细胞培养设备;722型分光光度计(上海第三分析仪器厂);SB3200型旋转蒸发器(上海医械专机厂);超速离心机(美国Beckman);CK2型倒置光学显微镜(日本Olympus);H600-4型电子显微镜(日本Nikon);AS3120型超声波仪(天津奥特赛恩斯仪器公司)。
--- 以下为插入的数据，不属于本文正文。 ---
Lemma first_match (re : regex) (pre post : list (list N * list N)) k v :
  Forall (fun kv => regex_test re kv.1 = false) pre ->
  regex_test re k = true ->
  List.find (regex_test re) (keys (pre ++ (k, v) :: post)) = Some k /\
  own (pre ++ (k, v) :: post) k = Some v.
Proof.
  intros Hpre Hk. induction Hpre as [|[k' v'] pre Hk' _ [IH1 IH2]]; simpl.
  - rewrite Hk. unfold str_eqb. rewrite bool_decide_eq_true_2 by reflexivity.
    split; reflexivity.
  - simpl in Hk'. rewrite Hk'. unfold str_eqb.
    rewrite bool_decide_eq_false_2 by congruence. split; assumption.
Qed.

Lemma no_match (re : regex) (raw : list (list N * list N)) :
  Forall (fun kv => regex_test re kv.1 = false) raw ->
  List.find (regex_test re) (keys raw) = None.
Proof.
  induction 1 as [|[k v] raw Hk _ IH]; simpl; [reflexivity|].
  simpl in Hk. rewrite Hk. exact IH.
Qed.

Section Normaliser.
Context {E : Engine}.

Lemma normalizeRecord_action_items (raw : list (list N * list N)) :
  action_items (normalizeRecord raw) =
  splitList (js_or (pickColumn raw (Str H_ACTION) action_regex) (Str [])).
Proof. reflexivity. Qed.

(** C2.  A row whose project header is absent or holds the empty string
    is normalised to the project "Unspecified Project"; [groupByProject]
    keeps every such record, all in the one group under that key. *)
Theorem missing_project_is_unspecified :
  (forall raw : list (list N * list N),
      own raw H_PROJECT = None \/ own raw H_PROJECT = Some [] ->
      project (normalizeRecord raw) = Str UNSPECIFIED) /\
  (forall (rows : list (list (list N * list N))) raw,
      In raw rows ->
      own raw H_PROJECT = None \/ own raw H_PROJECT = Some [] ->
      let groups := groupByProject (List.map normalizeRecord rows) in
      List.NoDup (List.map fst groups) /\
      exists g,
        Map_get groups (Str UNSPECIFIED) = Some g /\
        In (normalizeRecord raw) g /\
        Permutation g (grp (Str UNSPECIFIED) (List.map normalizeRecord rows))).
Proof.
  assert (forall raw : list (list N * list N),
             own raw H_PROJECT = None \/ own raw H_PROJECT = Some [] ->
             project (normalizeRecord raw) = Str UNSPECIFIED) as Hproj.
  { intros raw Hraw.
    change (project (normalizeRecord raw))
      with (js_or (get raw (Str H_PROJECT)) (Str UNSPECIFIED)).
    rewrite get_own. destruct Hraw as [-> | ->]; reflexivity. }
  split; [exact Hproj|].
  intros rows raw Hin Hraw groups. split; [apply groupByProject_keys_NoDup|].
  assert (In (normalizeRecord raw)
             (grp (Str UNSPECIFIED) (List.map normalizeRecord rows))) as Hg.
  { apply filter_In. split; [apply in_map, Hin|].
    unfold group_key. rewrite (Hproj raw Hraw). reflexivity. }
  subst groups. rewrite groupByProject_get.
  destruct (grp (Str UNSPECIFIED) (List.map normalizeRecord rows))
    as [|r g0] eqn:Hgrp; [destruct Hg|].
  eexists. split; [reflexivity|]. split.
  - eapply Permutation_in; [|exact Hg]. symmetry. apply Array_sort_perm.
  - apply Array_sort_perm.
Qed.

Lemma dateRaw_is_raw_date_text (raw : list (list N * list N)) :
  let dateRaw := js_or (get raw (Str H_DATE)) (get raw (Str H_TIMESTAMP)) in
  match dateRaw with Str s => s | _ => [] end = raw_date_text raw /\
  truthy dateRaw = nonempty (raw_date_text raw) /\
  (truthy dateRaw = true -> ToString dateRaw = raw_date_text raw).
Proof.
  cbv zeta. rewrite !get_own. unfold raw_date_text.
  destruct (own raw H_DATE) as [[|c s]|];
    destruct (own raw H_TIMESTAMP) as [[|c' s']|]; simpl;
    repeat split; try reflexivity; discriminate.
Qed.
色谱用CM-葡聚糖凝胶、乙二醇单甲醚(试剂级);冻干精制人白细胞干扰素(100万U/支，哈药集团生物工程有限公司);BR生物试剂脱氧胆酸钠(北京市海淀区微生物培养基制品厂);卵磷脂、胆固醇(Sigma产品);IMDM培养基(Gibco产品);胰酶(Difco产品);L929细胞(天津医学院提供);滤泡性口炎病毒(VSV军事医学科学院干扰素组提供)。

2 方法与结果

2.1 处方与制备

处方:卵磷脂40 mg，胆固醇20 mg，氯仿4 mL，乙醚4 mL，磷酸盐缓冲液(pH=7.4)0.5 mL，干扰素-α 100万U。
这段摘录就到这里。